The study found that 8 percent of retailers surveyed are conducting an RFID proof-of-concept, while 33 percent are still in the pilot phase, 12 percent have opted for phased implementations and 47 percent have already fully deployed the technology. "We mapped how the framework is evolving over time," Rizzi explains, as part of the overall barometer study. Of the core categories, he says, inventory accuracy is one of the fastest-growing use cases—led, in part, by omnichannel sales.

By 2012, Rizzi reports companies started to use RFID as the basis for omnichannel sales, and the technology has grown rapidly from there. "It means that from 2012 to now, this is one of the use cases growing fastest every year," he states. "Brick-and-mortar retailers are struggling to compete with online retailers, so they are using their stores not only as point-of-sale but as distribution center. In order to do so, they definitely need inventory accuracy at the store level."

The Netherlands data reflects that trend as well. "They are in line with our outcomes," Rizzi notes. "Both in terms of use cases and results, they confirm the results of our barometers." He added, however, that how stores experience their deployment journey may have changed. Among those involved in the GS1 Netherlands study, only two companies chose to halt their deployment before finishing, whereas the vast majority (19 participants) completed their full implementation.

The global study that began a decade earlier had different results. At the time, 48 companies said they had never moved beyond a first phase of deployment, while 40 had completed a second phase and 32 had proceeded straight to deployment. That reduction in the rate of in-completed deployments could indicate RFID has been a fully established technology, as opposed to the early-adopter status of companies in previous years. "Those very first pioneers," Rizzi says, had a higher rate of stopping their deployments.

With regard to the Netherlands data, Rizzi adds, "For us, the value is 40 brand-new records to our barometer," including use cases that reinforce existing outcomes "indicating our outcomes are consistent." He hopes the data will provide more support for businesses launching or planning RFID deployments or pilots. "I believe these results are very important if you have to develop an ROI calculation. "Those in early stages [of RFID deployments] don't have these numbers available. So we can provide these numbers."
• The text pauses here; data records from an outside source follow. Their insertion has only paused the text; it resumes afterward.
Lemma nested_scope_restores_outer_value_witness :
  with_TemporaryConfig
    (__setattr__ "image_quality" (VInt 9) ;;
     on_module
       (with_TemporaryConfig
          (run [Write "image_quality" (VInt 0); Write "find_backend" (VStr "text")])) ;;
     __getattribute__ "image_quality") (bound Config.new)
  = (match (run [Write "image_quality" (VInt 0); Write "find_backend" (VStr "text")]
              (World [] (bound (<[slot "image_quality" := VInt 9]> Config.new)))).1 with
     | Return _ => Return (VInt 9)
     | Raise e => Raise e
     end, bound Config.new).
Proof.
  apply (nested_scope_restores_outer_value "image_quality" (VInt 3) (VInt 9)
           [Write "image_quality" (VInt 0); Write "find_backend" (VStr "text")]
           Config.new);
    vm_compute; reflexivity.
Defined.

(** X21: with [GlobalConfig] bound, an assignment through the proxy does
    to the registry exactly what the same assignment made directly on the
    instance does, with the same outcome (same value stored, same error
    raised), provided the name is already recorded in the scope or has a
    value in the registry. *)
Theorem proxy_write_is_registry_write attr v o σ :
  dunder attr = false →
  dict_mem attr o || bool_decide (is_Some (σ !! slot attr)) = true →
  (__setattr__ attr v (World o (bound σ))).1 = (setattr attr v σ).1
  ∧ GlobalConfig (__setattr__ attr v (World o (bound σ))).2
    = bound (setattr attr v σ).2.
Proof.
  intros _ H. unfold bound. rewrite setattr_bound.
  destruct (dict_mem attr o) eqn:Hmem; cbn in *; [done|].
  apply bool_decide_eq_true in H as [x Hx]. by rewrite Hx.
Qed.

Lemma proxy_write_is_registry_write_witness :
  (__setattr__ "display_control_backend" (VStr "x11")
     (World [] (bound Config.new))).1
  = (setattr "display_control_backend" (VStr "x11") Config.new).1
  ∧ GlobalConfig
      (__setattr__ "display_control_backend" (VStr "x11")
         (World [] (bound Config.new))).2
    = bound (setattr "display_control_backend" (VStr "x11") Config.new).2.
Proof.
  apply (proxy_write_is_registry_write "display_control_backend" (VStr "x11")
           [] Config.new);
    vm_compute; reflexivity.
Defined.

Lemma backing_field_not_property p : lookup_property (backing_field p) = None.
Proof. by destruct p. Qed.

Lemma backing_field_not_name p : backing_field p ≠ name p.
Proof. by destruct p. Qed.

(** X14: restoration is by attribute name ([GlobalConfig] bound).  When a
    scope assigns a property and then, under its underscore name, the
    field behind it, the field is recorded a second time with the value
    the first assignment stored, and restored last: after the scope the
    setting holds the first value [a] written in the scope, not its value
    [x] at entry.  (The second assignment is a plain store: [b] is not
    tested.) *)
Theorem underscore_write_defeats_restoration p x a b σ :
  σ !! backing_field p = Some x →
  accepts p x = true → accepts p a = true →
  with_TemporaryConfig
    (run [Write (name p) a; Write (backing_field p) b]) (bound σ)
  = (Return (), bound (<[backing_field p := a]> σ)).
Proof.
  intros Hx Hax Ha. unfold bound.
  assert (slot (backing_field p) = backing_field p) as Hslot.
  { unfold slot. by rewrite backing_field_not_property. }
  assert (∀ v τ, setattr (backing_field p) v τ
                 = (Return (), <[backing_field p := v]> τ)) as Hplain.
  { intros v τ. rewrite setattr_storable; [by rewrite Hslot|].
    unfold storable. by rewrite backing_field_not_property. }
  assert (∀ v τ, accepts p v = true →
                 setattr (name p) v τ = (Return (), <[backing_field p := v]> τ))
    as Hprop.
  { intros v τ Hv. rewrite setattr_storable; [by rewrite slot_name|].
    by rewrite storable_name. }
  assert (dict_mem (backing_field p) [(name p, x)] = false) as Hmem.
  { unfold dict_mem. apply bool_decide_eq_false. cbn.
    intros [?|?%elem_of_nil]%elem_of_cons; [|done].
    by apply (backing_field_not_name p). }
  unfold with_TemporaryConfig, __init__, __enter__. cbn [run].
  unfold mbind, M_bind, mret, M_ret, modify. cbn [GlobalConfig].
  rewrite (setattr_first (name p) x a σ);
    [|by rewrite slot_name|by rewrite storable_name].
  rewrite slot_name.
  rewrite setattr_bound, Hmem, Hslot, lookup_insert_eq, Hplain. cbn [fst snd].
  rewrite exit_unfold. cbn [_original_values restore app].
  unfold mbind, M_bind, mret, M_ret.
  rewrite on_GlobalConfig_bound, Hprop by done. cbn [fst snd].
  rewrite on_GlobalConfig_bound, Hplain. cbn [fst snd GlobalConfig].
  by rewrite !insert_insert_eq.
Qed.

Lemma underscore_write_defeats_restoration_witness :
  with_TemporaryConfig
    (run [Write (name P_image_quality) (VInt 9);
          Write (backing_field P_image_quality) VNone]) (bound Config.new)
  = (Return (), bound (<[backing_field P_image_quality := VInt 9]> Config.new)).
Proof.
  apply (underscore_write_defeats_restoration P_image_quality (VInt 3)
           (VInt 9) VNone Config.new);
    vm_compute; reflexivity.
Defined.

End ScopeMore.

(** * More on the local container *)

Section LocalMore.
Import LocalConfig.

(** X15: the constructor never raises, whatever its two flags and whatever
    the object held before: it yields the one category "type" with the
    backends "cv" and "dc", and [params] is [{"type": {"backend": "cv"}}]
    when [configure] is set and empty otherwise.  On the object built,
    [synchronize] returns and changes nothing, and [configure] gives the
    object the constructor builds with [configure=True]. *)
Theorem constructor_never_raises configure synchronize reset s0 :
  LocalConfig.__init__ configure synchronize s0
  = (Return (),
     Self {["type" := "backend_types"]} {["backend_types" := ["cv"; "dc"]]}
          (if configure then {["type" := {["backend" := "cv"]}]} else ∅))
  ∧ LocalConfig.synchronize reset (LocalConfig.new configure synchronize).2
    = (Return (), (LocalConfig.new configure synchronize).2)
  ∧ LocalConfig.configure reset (LocalConfig.new configure synchronize).2
    = (Return (), (LocalConfig.new true synchronize).2).
Proof.
  split; [|split].
  - by destruct configure, synchronize; vm_compute.
  - by destruct configure, synchronize, reset; vm_compute.
  - by destruct configure, synchronize, reset; vm_compute.
Qed.

Lemma configure_backend_Return backend category reset s :
  (configure_backend backend category reset s).1 = Return () ↔
  category = "type" ∧ is_admissible s category (selected_backend backend).
Proof.
  destruct (configure_backend backend category reset s) as [r s'] eqn:E.
  pose proof (configure_backend_unfold backend category reset s) as Hu.
  rewrite E in Hu. rewrite admissible_unfold in Hu. unfold is_admissible. cbn.
  destruct (bool_decide (category ≠ "type")) eqn:Hc.
  { apply bool_decide_eq_true in Hc. injection Hu as -> _.
    split; [done | by intros [? _]]. }
  apply bool_decide_eq_false in Hc. apply dec_stable in Hc.
  destruct (categories s !! category) as [t|] eqn:Et.
  2: { injection Hu as -> _. split; [done | by intros [_ (? & ? & ? & _)]]. }
  destruct (algorithms s !! t) as [l|] eqn:El.
  2: { injection Hu as -> _. split; [done|].
       intros [_ (t' & l' & Ht' & Hl' & _)]. congruence. }
  destruct (bool_decide (_ ∈ l)) eqn:Hin; injection Hu as -> _.
  - apply bool_decide_eq_true in Hin. split; [|done].
    intros _. split; [done|]. by exists t, l.
  - apply bool_decide_eq_false in Hin. split; [done|].
    intros [_ (t' & l' & Ht' & Hl' & Hmem)]. congruence.
Qed.

Lemma configure_backend_keeps_admissible backend category reset s c b :
  is_admissible (configure_backend backend category reset s).2 c b
  ↔ is_admissible s c b.
Proof.
  rewrite configure_backend_unfold, admissible_unfold.
  destruct (bool_decide (category ≠ "type")); [done|].
  destruct (categories s !! category) as [t|]; [|done].
  destruct (algorithms s !! t) as [l|]; [|done].
  by destruct (bool_decide (_ ∈ l)).
Qed.

(** X16: after a [configure_backend] that returned, [synchronize_backend]
    for the same backend and category returns too and changes nothing,
    whatever the [reset] flags. *)
Theorem configure_then_synchronize backend category reset reset' s :
  (configure_backend backend category reset s).1 = Return () →
  synchronize_backend backend category reset'
    (configure_backend backend category reset s).2
  = (Return (), (configure_backend backend category reset s).2).
Proof.
  intros [Hc Hadm]%configure_backend_Return.
  set (s' := (configure_backend backend category reset s).2).
  assert ((synchronize_backend backend category reset' s').1 = Return ()) as Hr.
  { apply synchronize_backend_Return. split; [done|].
    by apply configure_backend_keeps_admissible. }
  pose proof (synchronize_backend_state backend category reset' s') as Hs.
  destruct (synchronize_backend backend category reset' s') as [r s2].
  cbn in *. by subst.
Qed.

Lemma configure_then_synchronize_witness :
  synchronize_backend (Some "dc") "type" true
    (configure_backend (Some "dc") "type" false unconfigured).2
  = (Return (), (configure_backend (Some "dc") "type" false unconfigured).2).
Proof.
  apply (configure_then_synchronize (Some "dc") "type" false true unconfigured).
  vm_compute. reflexivity.
Defined.

(** X17: [configure_backend] and [synchronize_backend] accept exactly the
    same backend and category on the same container.  When they fail they
    raise the same exception for an unsupported category and for a missing
    dictionary key, and differ for a backend that is not admissible:
    [UnsupportedBackendError] from configure, [UninitializedBackendError]
    from synchronize. *)
Theorem configure_and_synchronize_accept_alike backend category reset reset' s :
  ((configure_backend backend category reset s).1 = Return ()
   ↔ (synchronize_backend backend category reset' s).1 = Return ())
  ∧ ∀ e1 e2,
      (configure_backend backend category reset s).1 = Raise e1 →
      (synchronize_backend backend category reset' s).1 = Raise e2 →
      (e1 = e2
       ∧ (category ≠ "type" ∧ exn_class_of e1 = UnsupportedBackendError
          ∨ category = "type" ∧ exn_class_of e1 = KeyError))
      ∨ (category = "type"
         ∧ exn_class_of e1 = UnsupportedBackendError
         ∧ exn_class_of e2 = UninitializedBackendError).
Proof.
  split.
  { by rewrite configure_backend_Return, synchronize_backend_Return. }
  intros e1 e2.
  rewrite configure_backend_unfold, synchronize_backend_unfold, admissible_unfold.
  destruct (bool_decide (category ≠ "type")) eqn:Hc.
  { apply bool_decide_eq_true in Hc. cbn. intros [= <-] [= <-].
    left. split; [done|]. by left. }
  apply bool_decide_eq_false in Hc. apply dec_stable in Hc.
  destruct (categories s !! category) as [t|].
  2: { cbn. intros [= <-] [= <-]. left. split; [done|]. by right. }
  destruct (algorithms s !! t) as [l|].
  2: { cbn. intros [= <-] [= <-]. left. split; [done|]. by right. }
  destruct (bool_decide (_ ∈ l)); cbn; [done|].
  intros [= <-] [= <-]. by right.
Qed.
GS1 Australia also recently provided benchmark results when surveying its own members, which were consistent with the RFID Lab's international barometer results. Regarding that research and the GS1 Netherlands study, Rizzi reports, "We were very happy with the results—it reinforced our outcomes." He adds, "They are consistent and can be leveraged by companies seeking quantitative results to answer 'Why should we implement?' and 'What are the benefits?'" As of 2020, he says, the lab has found that the potential RFID volume worldwide is 80 million tags—15 million of which are used in fashion, or 20 percent of all UHF RFID tags.

The GS1 Netherlands research is intended to be repeated every year, Boortman says. As a result, he predicts, "We expect to get a fact-based monitoring tool providing insight into the uses of the GS1 standards over time."